Ledgers Franchise · 2025 FDDAnswer from 2025 FDD Document
NOTE 5 - CURRENT EXPECTED CREDIT LOSSES
Changes in the allowance for credit losses during the year are as follows:
| Balance, January 1, 2023 | $ | - |
|---|---|---|
| Adoption of Topic 326 | 42 | 2,286 |
| Allowance for credit losses | (26 | 5,439) |
| Balance, December 31, 2023 | 15 | ,847 |
| Write-offs | (15 | 5,847) |
| Balance, December 31, 2024 | $ | - |
LOYALTY BUSINESS SERVICES, LLC (FORMERLY FIDE HOLDING, LLC) Notes to Financial Statement
NOTE 6 - DEFERRED TAXES
Provision for income tax benefit is comprised of the following as of December 31:
| | 2024 | 2023 |
Source: Item 22 — CONTRACTS (FDD page 46)
What This Means (2025 FDD)
According to Ledgers' 2025 Franchise Disclosure Document, the gross deferred tax assets - state was $91,000 in 2022. This figure reflects the company's deferred tax assets specifically at the state level.
Deferred tax assets arise from temporary differences between the financial statement and tax bases of assets and liabilities. These assets represent future tax benefits that Ledgers expects to realize. The gross deferred tax assets - state indicates the total value of these expected future tax benefits related to state taxes before any valuation allowance.
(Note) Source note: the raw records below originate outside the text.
Definition rbind {A B} (r : result A) (k : A -> result B) : result B :=
  match r with
  | Ok a => k a
  | Throw m => Throw m
  end.

(** [!!v] *)
Definition truthy (v : jsval) : bool :=
  match v with
  | JUndefined | JNull => false
  | JBool b => b
  | JNum NaN => false
  | JNum (Inf _) => true
  | JNum (Dec m _) => negb (m =? 0)%Z
  | JStr s => negb (String.eqb s "")
  | JArr _ | JObj _ => true
  end.

(** [a || b] *)
Definition or_else (a b : jsval) : jsval := if truthy a then a else b.

(** [v === s] for a string [s] *)
Definition strict_eq_string (v : jsval) (s : string) : bool :=
  match v with
  | JStr t => String.eqb t s
  | _ => false
  end.

(** [v === null] *)
Definition is_null (v : jsval) : bool :=
  match v with JNull => true | _ => false end.

Definition nat_to_string (n : nat) : string :=
  DecimalString.NilZero.string_of_uint (Nat.to_uint n).

Definition N_to_string (n : N) : string :=
  DecimalString.NilZero.string_of_uint (N.to_uint n).

(** The value of a run of decimal digits *)
Fixpoint digits_N (acc : N) (s : string) : option N :=
  match s with
  | EmptyString => Some acc
  | String c s' =>
      match Ascii.is_nat c with
      | Some d => digits_N (10 * acc + N.of_nat d)%N s'
      | None => None
      end
  end.

(** An array index: a key that is the text of an integer from 0 to
    2^32 - 2 as [String] prints it (no sign, no leading zero). *)
Definition array_index (k : string) : option N :=
  match digits_N 0 k with
  | Some n =>
      if String.eqb (N_to_string n) k && (n <? 4294967295)%N then Some n else None
  | None => None
  end.

(** Property lists: the own enumerable properties of an object in property
    order. The engine lists the properties whose key is an array index
    first, in ascending order, and the others after them in the order in
    which they were created. Keys are unique. *)
Fixpoint obj_lookup (k : string) (fs : list (string * jsval)) : option jsval :=
  match fs with
  | [] => None
  | (k', v) :: fs' => if String.eqb k' k then Some v else obj_lookup k fs'
  end.

(** A write to a key the object has: the property keeps its place. *)
Fixpoint obj_replace (k : string) (v : jsval) (fs : list (string * jsval))
  : list (string * jsval) :=
  match fs with
  | [] => []
  | (k', v') :: fs' =>
      if String.eqb k' k then (k', v) :: fs' else (k', v') :: obj_replace k v fs'
  end.

(** A new property whose key is the array index [n]: it goes before the
    first property whose key is no array index or a greater one. *)
Fixpoint obj_insert (n : N) (kv : string * jsval) (fs : list (string * jsval))
  : list (string * jsval) :=
  match fs with
  | [] => [kv]
  | (k', v') :: fs' =>
      match array_index k' with
      | Some n' =>
          if (n' <? n)%N then (k', v') :: obj_insert n kv fs' else kv :: fs
      | None => kv :: fs
      end
  end.
(** ** Scenarios, run *)

(** Scenario S4: the cold Deployment is patched to one replica, polled
    twice with a sleep of 500 ms in between, and the second poll sees
    it ready. *)
Example cold_start_scenario :
  match Execution.coldStart (Inputs.readyFrom 3) "r4" Inputs.coldRuntime Inputs.coldCluster with
  | Some (step, s') =>
      step = Execution.Continue
      /\ List.map (fun ev => (K8s.issuedAt ev,
                              match K8s.call ev with
                              | K8s.PatchDeployment _ body _ => Some body
                              | _ => None
                              end,
                              Execution.isRead ev)) (K8s.trace s')
         = [(0, Some (Execution.scaleTo 1), false); (20, None, true);
            (40, None, false); (560, None, true)]
  | None => False
  end.
Proof. vm_compute. split; reflexivity. Qed.

(** A Deployment that never becomes ready: the step answers 504 once
    60 s have passed. *)
Example cold_start_timeout_scenario :
  match Execution.coldStart Inputs.ticking "r4" Inputs.coldRuntime Inputs.coldCluster with
  | Some (step, s') =>
      step = Execution.Respond
               {| Errors.httpStatus := 504;
                  Errors.payload := {| Errors.type := "runtime_timeout";
                                       Errors.message := Execution.msgNotReady;
                                       Errors.code := 500 |} |}
      /\ Execution.polls (K8s.trace s') = 120%nat
      /\ 60000 <= K8s.now (K8s.world s')
  | None => False
  end.
Proof. vm_compute. split_and!; (reflexivity || discriminate). Qed.

(** A warm Deployment gets no patch. *)
Example warm_start_scenario :
  match Execution.coldStart Inputs.still "r5" Inputs.idleRuntime Inputs.idleCluster with
  | Some (step, s') =>
      step = Execution.Continue
      /\ List.map K8s.call (K8s.trace s')
         = [K8s.ReadDeployment "dep-r5" (Some Inputs.idleRuntime)]
  | None => False
  end.
Proof. vm_compute. split; reflexivity. Qed.

(** A pod that answers 404 is listening; a pod that answers nothing is
    not, after two requests of 2 s each in a window of 3 s. *)
Example listening_scenarios :
  match Runtime.checkPodListening Inputs.ticking "10.0.0.4" 3 Inputs.answering,
        Runtime.checkPodListening Inputs.ticking "10.0.0.4" 3 Inputs.silent with
  | Some (a, sa), Some (b, sb) =>
      a = true /\ b = false
      /\ List.map K8s.call (K8s.trace sa) = [K8s.Fetch "http://10.0.0.4:3000" (Some 404) 5]
      /\ List.map K8s.call (K8s.trace sb)
         = [K8s.Fetch "http://10.0.0.4:3000" None 2000; K8s.Sleep 500;
            K8s.Fetch "http://10.0.0.4:3000" None 2000; K8s.Sleep 500]
  | _, _ => False
  end.
Proof. vm_compute. split_and!; reflexivity. Qed.

(** ** Response headers: what holds of them *)

Section Headers.
Import Execution.

Lemma collectHeaders_snoc (hs : list (string * string)) (kv : string * string) :
  collectHeaders (hs ++ [kv]) = addHeader (collectHeaders hs) kv.
Proof. unfold collectHeaders. rewrite fold_left_app. reflexivity. Qed.


Lemma addHeader_other (acc : gmap string HeaderValue) (kv : string * string) (k : string) :
  Js.toLowerCase (fst kv) <> k -> addHeader acc kv !! k = acc !! k.
Proof.
  intros Hne. unfold addHeader.
  destruct (Js.startsWith _ internalPrefix); [reflexivity|].
  destruct (acc !! Js.toLowerCase (fst kv)) as [[v|vs]|];
    try destruct (Js.truthy v); apply lookup_insert_ne; exact Hne.
Qed.

(** No header whose name starts with x-open-runtimes- is surfaced. *)
Lemma headers_internal_absent (format : option string)
    (hs : list (string * string)) (k : string) :
  Js.startsWith k internalPrefix = true ->
  collectHeaders hs !! k = None /\ surfacedHeaders format hs !! k = None.
Proof.
  intros Hk.
  assert (H : collectHeaders hs !! k = None).
  { induction hs as [|kv hs IH] using rev_ind; [apply lookup_empty|].
    rewrite collectHeaders_snoc.
    destruct (String.eqb_spec (Js.toLowerCase (fst kv)) k) as [He|Hne].
    - unfold addHeader. rewrite He, Hk. exact IH.
    - rewrite addHeader_other by exact Hne. exact IH. }
  split; [exact H|]. unfold surfacedHeaders.
  destruct (Js.lt _ _); [|exact H]. rewrite lookup_fmap, H. reflexivity.
Qed.

(** Every surfaced key is the lower-cased name of a response header. *)
Lemma headers_keys_lowercase (format : option string)
    (hs : list (string * string)) (k : string) :
  is_Some (surfacedHeaders format hs !! k) ->
  exists k0, In k0 (List.map fst hs) /\ k = Js.toLowerCase k0.
Proof.
  intros Hs.
  assert (H : is_Some (collectHeaders hs !! k)).
  { unfold surfacedHeaders in Hs. destruct (Js.lt _ _); [|exact Hs].
    rewrite lookup_fmap in Hs. apply fmap_is_Some in Hs. exact Hs. }
  clear Hs. induction hs as [|kv hs IH] using rev_ind.
  - change (collectHeaders []) with (∅ : gmap string HeaderValue) in H.
    rewrite lookup_empty in H. destruct H as [? [=]].
  - rewrite collectHeaders_snoc in H. rewrite List.map_app.
    destruct (String.eqb_spec (Js.toLowerCase (fst kv)) k) as [He|Hne].
    + exists (fst kv). split; [apply in_or_app; right; left; reflexivity | auto].
    + rewrite addHeader_other in H by exact Hne.
      destruct (IH H) as (k0 & Hin & Hk0). exists k0.
      split; [apply in_or_app; left; exact Hin | exact Hk0].
Qed.


(** A format that precedes 0.11.0 (or none at all) collapses every
    list to its last value; any other format leaves the headers as
    collected. *)
Lemma headers_collapsed (format : option string) (hs : list (string * string))
    (k : string) :
  (Js.lt (Js.orElse format "0.10.0") "0.11.0" = true ->
   surfacedHeaders format hs !! k = collapse <$> collectHeaders hs !! k
   /\ forall vs, collectHeaders hs !! k = Some (Multi vs) ->
                 surfacedHeaders format hs !! k = Some (Single (List.last vs "")))
  /\ (Js.lt (Js.orElse format "0.10.0") "0.11.0" = false ->
      surfacedHeaders format hs = collectHeaders hs)
  /\ Js.lt (Js.orElse None "0.10.0") "0.11.0" = true.
Proof.
  unfold surfacedHeaders. split_and!.
  - intros ->. split; [apply lookup_fmap|].
    intros vs Hvs. rewrite lookup_fmap, Hvs. reflexivity.
  - intros ->. reflexivity.
  - reflexivity.
Qed.

End Headers.

(** ** The log size limit: what holds of it *)

Section LogLimit.
Import PodExec ExecutionLogs.

(** A decoded text within the limit is surfaced as it is. *)
Lemma limitSize_within (what : string) (content : list N) :
  jsLength content <= MAX_LOG_SIZE -> limitSize what content = content.
Proof.
  intros H. unfold limitSize.
  destruct (Z.ltb_spec MAX_LOG_SIZE (jsLength content)); [lia | reflexivity].
Qed.

(** A longer one is cut to its first 1048576 code units, and the notice
    follows. *)
Lemma limitSize_beyond (what : string) (content : list N) :
  MAX_LOG_SIZE < jsLength content ->
  limitSize what content = firstn (Z.to_nat MAX_LOG_SIZE) content ++ noticeFor what
  /\ jsLength (firstn (Z.to_nat MAX_LOG_SIZE) content) = MAX_LOG_SIZE.
Proof.
  intros H. unfold limitSize, sliceTo.
  destruct (Z.ltb_spec MAX_LOG_SIZE (jsLength content)); [|lia].
  split; [reflexivity|]. unfold jsLength in *. rewrite length_firstn.
  unfold MAX_LOG_SIZE in *. lia.
Qed.

(** A file that cannot be read is surfaced as the empty string. *)
Lemma surfaced_unreadable (what : string) (r : ExecResult) :
  exitStatus r <> "Success" -> surfaced what r = [].
Proof.
  intros H. unfold surfaced, readFileFromPod.
  destruct (String.eqb_spec (exitStatus r) "Success"); [contradiction | reflexivity].
Qed.

Lemma units_length (cp : N) : (length (Utf8.units cp) <= 2)%nat.
Proof. unfold Utf8.units. destruct (cp <? 65536)%N; cbn; lia. Qed.

Lemma lead_length (b : N) :
  (length (fst (Utf8.lead b))
   + match Utf8.needed (snd (Utf8.lead b)) with O => 0 | S _ => 1 end <= 1)%nat.
Proof.
  unfold Utf8.lead.
  destruct (b <=? 127)%N; [cbn; lia|].
  destruct ((194 <=? b) && (b <=? 223))%N; [cbn; lia|].
  destruct ((224 <=? b) && (b <=? 239))%N; [cbn; lia|].
  destruct ((240 <=? b) && (b <=? 244))%N; cbn; lia.
Qed.
(** * uDesktopDuplication: the per-monitor duplication engine (Duplicator)

    A shallow embedding of [Duplicator.cpp]: the session state machine, the
    acquire / copy / publish / release tick, the metadata extraction and the
    start / stop control of the capture thread.

    The desktop-duplication driver, the D3D11 device and the cursor object are
    external: every call made to them is recorded in an event trace, and what
    they return is an input of the embedded function that makes the call. *)

From Stdlib Require Import ZArith List Bool String Lia Sorted.
Import ListNotations.
Open Scope string_scope.
Open Scope list_scope.
Open Scope Z_scope.

(** ** HRESULT codes

    An [HRESULT] is a signed 32-bit integer; the facility codes below are the
    Windows SDK's, written as the SDK writes them (unsigned hexadecimal) and
    read back as signed. *)
Module HResult.

Definition HRESULT := Z.

Definition of_hex (u : Z) : HRESULT :=
  if u <? 2 ^ 31 then u else u - 2 ^ 32.

Definition S_OK : HRESULT := 0.
Definition E_INVALIDARG : HRESULT := Eval cbv in of_hex 0x80070057.
Definition E_ACCESSDENIED : HRESULT := Eval cbv in of_hex 0x80070005.
Definition DXGI_ERROR_INVALID_CALL : HRESULT := Eval cbv in of_hex 0x887A0001.
Definition DXGI_ERROR_MORE_DATA : HRESULT := Eval cbv in of_hex 0x887A0003.
Definition DXGI_ERROR_UNSUPPORTED : HRESULT := Eval cbv in of_hex 0x887A0004.
Definition DXGI_ERROR_NOT_CURRENTLY_AVAILABLE : HRESULT :=
  Eval cbv in of_hex 0x887A0022.
Definition DXGI_ERROR_ACCESS_LOST : HRESULT := Eval cbv in of_hex 0x887A0026.
Definition DXGI_ERROR_WAIT_TIMEOUT : HRESULT := Eval cbv in of_hex 0x887A0027.
Definition DXGI_ERROR_SESSION_DISCONNECTED : HRESULT :=
  Eval cbv in of_hex 0x887A0028.

(** [FAILED(hr)] is [hr < 0]. *)
Definition FAILED (hr : HRESULT) : bool := hr <? 0.

End HResult.
Import HResult.

(** ** Data *)

(** [UINT] arithmetic wraps modulo 2^32. *)
Definition UINT_wrap (z : Z) : Z := z mod 2 ^ 32.

(** [Duplicator::State].  The enum is declared in Duplicator.h; these are the
    enumerators Duplicator.cpp assigns and tests. *)
Inductive State : Set :=
| Ready
| Running
| InvalidArg
| AccessDenied
| Unsupported
| CurrentlyNotAvailable
| SessionDisconnected
| AccessLost
| Unknown.

Definition State_eqb (a b : State) : bool :=
  match a, b with
  | Ready, Ready | Running, Running | InvalidArg, InvalidArg
  | AccessDenied, AccessDenied | Unsupported, Unsupported
  | CurrentlyNotAvailable, CurrentlyNotAvailable
  | SessionDisconnected, SessionDisconnected
  | AccessLost, AccessLost | Unknown, Unknown => true
  | _, _ => false
  end.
For a prospective Ledgers franchisee, understanding these figures is crucial for assessing the financial health and tax strategies of the company. It provides insight into how Ledgers manages its tax obligations and leverages tax benefits, which can indirectly affect the overall profitability and stability of the franchise system. Reviewing these figures over several years, as presented in the table, can reveal trends and patterns in Ledgers' tax management practices.